▸ WHAT THIS TASK INVOLVES:
Where does the word "Type" occur in the data below? Copy each line that holds it.

[[ MATERIAL FOR THIS TASK open ]]

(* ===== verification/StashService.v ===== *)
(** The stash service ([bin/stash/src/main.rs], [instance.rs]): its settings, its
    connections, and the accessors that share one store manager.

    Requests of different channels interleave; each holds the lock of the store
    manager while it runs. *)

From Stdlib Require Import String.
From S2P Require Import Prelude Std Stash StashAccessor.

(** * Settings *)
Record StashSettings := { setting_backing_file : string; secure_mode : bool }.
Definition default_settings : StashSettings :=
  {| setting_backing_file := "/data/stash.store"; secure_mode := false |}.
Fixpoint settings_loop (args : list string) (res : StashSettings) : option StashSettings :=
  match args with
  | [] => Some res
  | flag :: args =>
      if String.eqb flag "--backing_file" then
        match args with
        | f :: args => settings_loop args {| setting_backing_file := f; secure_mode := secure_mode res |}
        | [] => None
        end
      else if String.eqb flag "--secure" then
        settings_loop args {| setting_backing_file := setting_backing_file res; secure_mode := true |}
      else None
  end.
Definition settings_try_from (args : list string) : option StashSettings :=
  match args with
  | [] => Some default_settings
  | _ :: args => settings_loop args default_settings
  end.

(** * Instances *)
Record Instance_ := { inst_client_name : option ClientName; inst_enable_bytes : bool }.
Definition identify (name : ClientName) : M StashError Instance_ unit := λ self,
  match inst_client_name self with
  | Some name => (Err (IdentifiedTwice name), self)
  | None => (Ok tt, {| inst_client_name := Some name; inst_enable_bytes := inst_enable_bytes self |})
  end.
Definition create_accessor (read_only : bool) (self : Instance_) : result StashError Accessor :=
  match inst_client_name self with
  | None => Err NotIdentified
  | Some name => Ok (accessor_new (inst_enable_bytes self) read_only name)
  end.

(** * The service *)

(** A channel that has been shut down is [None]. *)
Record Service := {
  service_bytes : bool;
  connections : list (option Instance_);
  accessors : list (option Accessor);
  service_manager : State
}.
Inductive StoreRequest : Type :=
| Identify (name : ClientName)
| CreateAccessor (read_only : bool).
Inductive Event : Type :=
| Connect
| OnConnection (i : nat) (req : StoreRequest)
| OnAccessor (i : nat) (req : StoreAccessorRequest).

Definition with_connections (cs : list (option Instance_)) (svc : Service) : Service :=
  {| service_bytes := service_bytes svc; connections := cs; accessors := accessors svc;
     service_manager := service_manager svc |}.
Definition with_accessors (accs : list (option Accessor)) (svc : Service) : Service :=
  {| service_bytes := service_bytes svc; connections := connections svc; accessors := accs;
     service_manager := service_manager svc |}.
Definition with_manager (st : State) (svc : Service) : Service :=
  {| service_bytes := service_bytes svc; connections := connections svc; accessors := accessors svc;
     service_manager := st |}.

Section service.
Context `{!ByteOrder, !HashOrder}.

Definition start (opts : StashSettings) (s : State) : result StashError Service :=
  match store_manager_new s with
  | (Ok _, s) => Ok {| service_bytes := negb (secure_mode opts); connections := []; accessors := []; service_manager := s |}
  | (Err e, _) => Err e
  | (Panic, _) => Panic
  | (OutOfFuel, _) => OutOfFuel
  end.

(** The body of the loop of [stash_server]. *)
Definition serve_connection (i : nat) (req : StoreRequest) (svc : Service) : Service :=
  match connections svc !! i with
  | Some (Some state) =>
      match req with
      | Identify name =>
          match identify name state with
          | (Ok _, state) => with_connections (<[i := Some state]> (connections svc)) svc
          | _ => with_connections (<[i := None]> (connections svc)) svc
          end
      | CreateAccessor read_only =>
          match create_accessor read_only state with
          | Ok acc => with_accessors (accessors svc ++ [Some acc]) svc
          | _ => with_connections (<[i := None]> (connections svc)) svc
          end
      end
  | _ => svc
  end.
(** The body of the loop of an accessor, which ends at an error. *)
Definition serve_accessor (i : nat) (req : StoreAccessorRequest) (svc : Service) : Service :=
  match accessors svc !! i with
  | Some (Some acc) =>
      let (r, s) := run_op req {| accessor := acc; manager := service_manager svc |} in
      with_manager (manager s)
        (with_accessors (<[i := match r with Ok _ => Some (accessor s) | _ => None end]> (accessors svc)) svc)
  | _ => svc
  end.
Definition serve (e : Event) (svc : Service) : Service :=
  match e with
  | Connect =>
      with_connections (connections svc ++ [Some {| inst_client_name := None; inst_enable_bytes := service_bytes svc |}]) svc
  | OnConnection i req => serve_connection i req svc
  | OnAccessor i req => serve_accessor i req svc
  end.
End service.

[[ MATERIAL FOR THIS TASK closed ]]

▸ RESULT FOR THIS EXERCISE:
Inductive StoreRequest : Type :=
Inductive Event : Type :=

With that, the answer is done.